During Fortune’s Most Powerful Next Gen conference, ARK founder Cathie Wood warned that the U.S. is falling behind in the crypto world.
Key Details
- The center of cryptocurrency is moving away from the U.S., according to Wood, who pointed to Coinbase receiving licensing in Bermuda as an example.
- During Fortune’s conference, Wood said that the U.S. regulatory system is causing the country to lose its place in the crypto market, CoinDesk reports.
- In addition to its growing presence in Bermuda, Coinbase has started expanding operations in Singapore, while its presence in the U.S. has struggled.
Why it’s news
As a significant investor in crypto, Wood warns that the U.S. will soon be behind in a growing market while other parts of the world embrace the new form of currency.
“It would be nice if the U.S. were leading this movement, but we’re losing it, and we’re losing it because of our regulatory system,” Wood says.

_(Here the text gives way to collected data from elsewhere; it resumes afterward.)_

(* ===== verification/FulSystem.v ===== *)
(** Fulfillment service: the consumer, the broker's queues and the database as
    one system, with crashes and redeliveries.

    A delivery runs the whole handler; the connection may break before any of
    its calls on the channel, and then the message is delivered again.  A
    parked copy the broker confirms is stored, one it does not confirm may be
    stored or not. *)

From S2P Require Import Prelude Effects GoStd InvModel FulModel FulMessaging FulSteps FulInv.

Section system.
Context {names : NameUuid} {json : Json} {conn : PgConn}.
Implicit Types (d : FDB) (m : Msg) (p : OrderPlacedData).

(** ** What a message says *)

Inductive OrderEvent := Placed (p : OrderPlacedData) | Cancelled (order : string).

Definition meaning (body : Body) : option (string * OrderEvent) :=
  env ← Parse body;
  if bool_decide (ie_Type env = TypeOrderPlaced) then
    p ← ie_Data env ≫= unmarshal_placed;
    if bool_decide (pd_OrderID p = uuid_nil) || is_zero_time (pd_PickupAt p) || bool_decide (pd_Items p = [])
    then None else Some (ie_ID env, Placed p)
  else if bool_decide (ie_Type env = TypeOrderCancelled) then
    c ← ie_Data env ≫= unmarshal_cancelled;
    if bool_decide (cd_OrderID c = uuid_nil) then None else Some (ie_ID env, Cancelled (cd_OrderID c))
  else None.

Abbreviation F := (M FDB FErr).

(** Applying an event: what [Dispatch] calls. *)
Definition apply_event (e : string) (ev : OrderEvent) : F bool :=
  match ev with Placed p => CreateFromOrderPlaced e p | Cancelled oid => CancelByOrder e oid end.

Lemma Dispatch_meaning body :
  match meaning body with
  | Some (e, ev) => Dispatch repository_events body = (r ← try (apply_event e ev); mret (storage r))
  | None => Dispatch repository_events body = mret (false, Some Malformed) ∨
            Dispatch repository_events body = mret (false, None)
  end.
Proof.
  unfold meaning, Dispatch. destruct (Parse body) as [env|]; cbn; [|by left].
  case_bool_decide.
  - destruct (_ ≫= unmarshal_placed) as [p|]; cbn; [|by left]. destruct (_ || _ || _); [by left|done].
  - case_bool_decide; [|by right]. destruct (_ ≫= unmarshal_cancelled) as [c|]; cbn; [|by left].
    case_bool_decide; [by left|done].
Qed.

(** ** The broker *)

Record Broker := MkBroker { bk_ready : list Msg; bk_retry : list Publishing; bk_dlq : list Msg }.

(** What becomes of a delivery after the given calls on the channel: without
    an answer, or with a negative one that asks for it, it is delivered
    again. *)
Fixpoint settle m (stored : bool) (acts : list Action) (b : Broker) : Broker :=
  match acts with
  | [] => MkBroker (bk_ready b ++ [m]) (bk_retry b) (bk_dlq b)
  | Ack :: _ => b
  | Nack true :: _ => MkBroker (bk_ready b ++ [m]) (bk_retry b) (bk_dlq b)
  | Nack false :: _ => MkBroker (bk_ready b) (bk_retry b) (bk_dlq b ++ [m])
  | PublishRetry p :: acts =>
      settle m stored acts
        (if stored then MkBroker (bk_ready b) (bk_retry b ++ [p]) (bk_dlq b) else b)
  end.

(** ** The system *)

(** [sy_arrived] lists the bodies of all messages that ever arrived,
    [sy_cancelled] the orders whose cancellation ever came first. *)
Record Sys := MkSys {
  sy_db : FDB; sy_mq : Broker; sy_arrived : list Body; sy_cancelled : gset string
}.
Definition sys_start : Sys := MkSys empty_fdb (MkBroker [] [] []) [] ∅.

(** Work that does not come from the broker. *)
Inductive Job :=
  | JUpdate (actor : option string) (order : string) (to : Status)
  | JFlush (locked : FOutbox → bool) (publish : nat → FOutbox → bool)
  | JPurge (now : Z).
Definition run_job (j : Job) : F unit :=
  match j with
  | JUpdate actor oid to => _ ← UpdateStatus actor oid to; mret tt
  | JFlush locked publish => _ ← flush locked publish; mret tt
  | JPurge now => _ ← PurgeExpired now; mret tt
  end.

(** Random identifiers are fresh, and a failure of the environment is not a
    unique violation. *)
Definition sane (o : oracle) d : Prop :=
  (∀ n, id_free (or_uuid o n) d) ∧ (∀ n e, or_fault o n = Some e → pg_code e ≠ Some uniqueViolation).

(** [content] tells what the event with a given identifier says: events are
    never sent with the identifier of another event. *)
Context (content : string → option OrderEvent).

Inductive sys_step (s : Sys) : Sys → Prop :=
  | S_arrive m : (∀ e ev, meaning (m_Body m) = Some (e, ev) → content e = Some ev) →
      sys_step s (MkSys (sy_db s) (MkBroker (bk_ready (sy_mq s) ++ [m]) (bk_retry (sy_mq s)) (bk_dlq (sy_mq s)))
        (sy_arrived s ++ [m_Body m]) (sy_cancelled s))
  | S_due l1 c l2 : bk_retry (sy_mq s) = l1 ++ c :: l2 →
      sys_step s (MkSys (sy_db s) (MkBroker (bk_ready (sy_mq s) ++ [pb_Msg c]) (l1 ++ l2) (bk_dlq (sy_mq s)))
        (sy_arrived s) (sy_cancelled s))
  | S_deliver l1 m l2 o n confirmed stored cut r w' : bk_ready (sy_mq s) = l1 ++ m :: l2 →
      sane o (sy_db s) → (confirmed = true → stored = true) →
      handleDelivery repository_events confirmed m o (World (sy_db s) n false []) = (inr r, w') →
      sys_step s (MkSys (w_db w')
        (settle m stored (take cut (default [] r)) (MkBroker (l1 ++ l2) (bk_retry (sy_mq s)) (bk_dlq (sy_mq s))))
        (sy_arrived s) (sy_cancelled s ∪ dom (cancelled_orders (w_db w'))))
  | S_job j o n :
      sys_step s (MkSys (w_db (run_job j o (World (sy_db s) n false [])).2) (sy_mq s) (sy_arrived s) (sy_cancelled s)).

(** ** What applying an event achieves *)

Definition served p d (cancelled : gset string) : Prop :=
  is_Some (tickets d !! pd_OrderID p) ∨ pd_OrderID p ∈ cancelled.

Exactly how much or how little crypto should be regulated has been hotly debated in the last year, especially since last year’s collapse of the crypto exchange FTX. The Securities and Exchange Commission (SEC) has recently argued that crypto does not require regulation that differs from current securities laws.

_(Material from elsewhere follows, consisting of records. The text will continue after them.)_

Lemma scan_fails oid o w e w' : w_aborted w = false → scan_for_update oid o w = (inl e, w') →
  e = FNotFound ∧ tickets (w_db w) !! oid = None ∨ ∃ er, e = FDbErr er ∧ ¬ reliable o.
Proof.
  intros Ha H. apply bind_fails in H as [H|(x & w2 & [-> ->]%query_ok & H)].
  - right. by eapply stmt_total_fails in H.
  - left. destruct (tickets (w_db w) !! oid); [done|]. by injection H as <- _.
Qed.

Lemma update_row_fails oid to picked now k o w e w' : w_aborted w = false → tickets (w_db w) !! oid = Some k →
  update_row oid to picked now o w = (inl e, w') → ∃ er, e = FDbErr er ∧ ¬ reliable o.
Proof.
  intros Ha Hk H. apply bind_fails in H as [H|(x & w4 & (_ & _ & d4 & H4 & ->)%stmt_ok & H)].
  - eapply stmt_total_fails in H; [done|done|]. by rewrite Hk.
  - rewrite Hk in H4. by injection H4 as <- <-.
Qed.

Lemma insert_history_fails fid old new actor src t o w e w' : w_aborted w = false →
  insert_history fid old new actor src t o w = (inl e, w') →
  ∃ er, e = FDbErr er ∧ (reliable o → ∃ h n, h ∈ history (w_db w) ∧ hi_ID h = or_uuid o n).
Proof.
  intros Ha H. apply bind_fails in H as [H|(hid & w5 & [-> ->]%new_uuid_ok & H)]; [done|].
  apply stmt_fails in H as (er & -> & [H|[H|H]]); cbn in H; [congruence| |]; exists er; (split; [done|]); intros Ho.
  - by rewrite Ho in H.
  - repeat case_in H. apply (existsb_some (λ h, hi_ID h = _)) in Heqb as (h & Hh & E). eauto.
Qed.

Lemma insertOutbox_fails key env now o w e w' : w_aborted w = false → insertOutbox key env now o w = (inl e, w') →
  ∃ er, e = FDbErr er ∧ (reliable o → ∃ r, r ∈ foutbox (w_db w) ∧ fo_ID r = fe_ID env).
Proof.
  intros Ha H. apply stmt_fails in H as (er & -> & [H|[H|H]]); cbn in H; [congruence| |]; exists er; (split; [done|]); intros Ho.
  - by rewrite Ho in H.
  - repeat case_in H. by apply (existsb_some (λ r, fo_ID r = _)) in Heqb.
Qed.

Lemma update_body_fails actor oid to o w e w' : w_aborted w = false → update_body actor oid to o w = (inl e, w') →
  match e with
  | FNotFound => tickets (w_db w) !! oid = None
  | FInvalidTransition => ∃ k, tickets (w_db w) !! oid = Some k ∧ tk_Status k ≠ to ∧ CanTransition (tk_Status k) to = false
  | FDbErr _ => ¬ (reliable o ∧ fresh_ids o (w_db w))
  end.
Proof.
  intros Ha H. unfold update_body in H.
  apply bind_fails in H as [H|(created & w1 & [_ ->]%go_now_ok & H)]; [done|].
  apply bind_fails in H as [H|(cur & w2 & H2 & H)].
  { apply scan_fails in H as [[-> H]|(er & -> & Hr)]; [done|by intros [? _]|done]. }
  apply bind_ok in H2 as (x & w0 & [-> ->]%query_ok & H2). cbn [w_db] in *.
  destruct (tickets (w_db w) !! oid) as [k|] eqn:Hk; [|done]. apply ret_ok in H2 as [-> ->].
  case_bool_decide as Hto; [done|]. destruct (CanTransition _ _) eqn:Ht; cbn [negb] in H; [|injection H as <- _; eauto].
  apply bind_fails in H as [H|(now & w3 & [_ ->]%go_now_ok & H)]; [done|].
  apply bind_fails in H as [H|(upd & w4 & H4 & H)].
  { eapply update_row_fails in H as (er & -> & Hr); [by intros [? _]|done..]. }
  pose proof (update_row_ok _ _ _ _ _ _ _ _ H4) as (k0 & _ & _ & D4). apply update_row_live in H4. cbn [w_db] in *.
  apply bind_fails in H as [H|([] & w5 & H5 & H)].
  { apply insert_history_fails in H as (er & -> & Hr); [|done]. intros [(h & n & Hh & E)%Hr Hf].
    rewrite D4 in Hh. by destruct (Hf n) as [Hf1 _]; apply (Hf1 h Hh). }
  pose proof (insert_history_ok _ _ _ _ _ _ _ _ _ _ H5) as (hid & D5). apply insert_history_live in H5.
  destruct (status_event _ _ _) as [[[key ty] data]|]; [|done].
  apply bind_fails in H as [H|(env & w6 & H6 & H)]; [by apply bind_fails in H as [H|(? & ? & _ & H)]|].
  apply bind_ok in H6 as (id & w7 & [-> ->]%new_uuid_ok & [-> ->]%ret_ok).
  apply bind_fails in H as [H|(? & ? & _ & H)]; [|done].
  apply insertOutbox_fails in H as (er & -> & Hr); [|done]. intros [(r & Hr' & E)%Hr Hf]. cbn in Hr'.
  rewrite D5, D4 in Hr'. by destruct (Hf (w_tick w5)) as [_ Hf2]; apply (Hf2 r Hr').
Qed.

(** What a move answers, and what it did. *)
Definition update_answer actor oid to o w (r : FErr + Ticket) w' : Prop :=
  match r with
  | inr k' => ∃ k, tickets (w_db w) !! oid = Some k ∧
      ((tk_Status k = to ∧ k' = k ∧ w_db w' = w_db w) ∨
       (CanTransition (tk_Status k) to = true ∧ ∃ now id hid created,
          k' = set_ticket to (picked_at to now k) now k ∧
          w_db w' = updated_db (w_db w) (ActorIDFromContext actor) oid k to now id hid created))
  | inl FNotFound => tickets (w_db w) !! oid = None ∧ w_db w' = w_db w
  | inl FInvalidTransition => w_db w' = w_db w ∧ ∃ k, tickets (w_db w) !! oid = Some k ∧
      tk_Status k ≠ to ∧ CanTransition (tk_Status k) to = false
  | inl (FDbErr _) => ¬ (reliable o ∧ fresh_ids o (w_db w))
  end.

Lemma UpdateStatus_answer actor oid to o w r w' :
  UpdateStatus actor oid to o w = (r, w') → update_answer actor oid to o w r w'.
Proof.
  intros H. unfold UpdateStatus in H. destruct r as [e|k'].
  - apply transaction_fails in H as [(w1 & H & Hw)|(er & -> & [(n & Hn)|(a & w1 & H & Ha)])].
    + apply update_body_fails in H; [|done]. cbn in H. destruct e; [done|done|done].
    + intros [Ho _]. by rewrite Ho in Hn.
    + apply update_body_ok in H as [Ha' _]. congruence.
  - apply transaction_ok in H as (w1 & [(H & _ & Hw)|(H & Hw)]); apply update_body_ok in H as (_ & k & Hk & H).
    + exists k. split; [done|]. right. destruct H as (now & id & hid & created & -> & _ & Ht & _ & D).
      split; [done|]. exists now, id, hid, created. split; [done|]. by rewrite Hw, D.
    + destruct H as [-> Hs]. exists k. split; [done|]. by left.
Qed.

(** C17.  What staff are told when they move a ticket, on every branch: success
    means the ticket already had that status and nothing changed, or it moved
    one allowed step, with one audit entry for it and exactly the event of the
    new status; NOT_FOUND and INVALID_TRANSITION mean what they say and change
    nothing; and when the database answers and the new identifiers are not in use
    there is no other error. *)
Theorem update_status_answer actor oid to o w :
  let '(r, w') := UpdateStatus actor oid to o w in update_answer actor oid to o w r w'.
Proof. destruct (UpdateStatus actor oid to o w) eqn:H. by apply UpdateStatus_answer. Qed.

(** ** Slots *)

(** The capacity check counts exactly the tickets of the 15-minute window
    the asked time lies in that are still queued, being prepared or waiting for
    pick-up, never more than the window has handed out numbers, and changes
    nothing; the name-based identifier of the window must not collide with the
    one of another stored window. *)
Theorem slot_capacity_exact slotTime o w n w' :
  FInv (w_db w) →
  (∀ t, is_Some (slots (w_db w) !! t) → slot_id t = slot_id (slot_start slotTime) → t = slot_start slotTime) →
  GetSlotCapacity slotTime o w = (inr n, w') →
  w_db w' = w_db w ∧
  n = Z.of_nat (length (filter (λ k, slot_start (tk_PickupAt k) = slot_start slotTime ∧ active (tk_Status k) = true)
                       (ticket_rows (w_db w)))).
Proof.
  intros Hd Hids H. unfold GetSlotCapacity, pool_query, pool_stmt in H. destruct (or_fault _ _); [done|].
  injection H as <- <-. split; [done|]. cbn. f_equal. f_equal. apply filter_ext_in. intros k.
  intros ([oid k1] & -> & Hk%elem_of_map_to_list)%list_elem_of_fmap.
  destruct (fv_tickets _ Hd _ _ Hk) as (_ & _ & Hslot & (s & Hs & _) & _). cbn. rewrite Hslot.
  rewrite andb_true_iff, bool_decide_eq_true. split; [|by intros [-> ?]]. intros [E ?]. split; [|done]. apply Hids; eauto.
Qed.

(** ** Who may do what *)

Definition token (v : Verifier) (auth : string) (P : Claims → Prop) : Prop :=
  ∃ claims, bearer v auth = inr claims ∧ P claims.
Definition staff_role (c : Claims) : Prop := cl_Role c = RoleStaff ∨ cl_Role c = RoleManager.

Definition user_ctx (c : Claims) : ECtx := MkECtx (Some (cl_Subject c)) (Some (cl_Role c)).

Wood added that FTX’s collapse “proved the concept” of cryptocurrencies, along with the recent financial crisis that resulted in the failure of several major U.S. banks. Wood pointed to these examples as proof of the dangers of centralizing financial systems, CoinDesk reports.
“The reason it’s adopted is, first of all, many people like the idea of a decentralized, transparent, auditable monetary system. It was born out of the 2008/2009 crisis, when people just lost all trust in financial services,” she says. “And, very interestingly, it took another two crises within the last year to prove the concept. FTX failed because it was centralized, opaque, and not auditable.”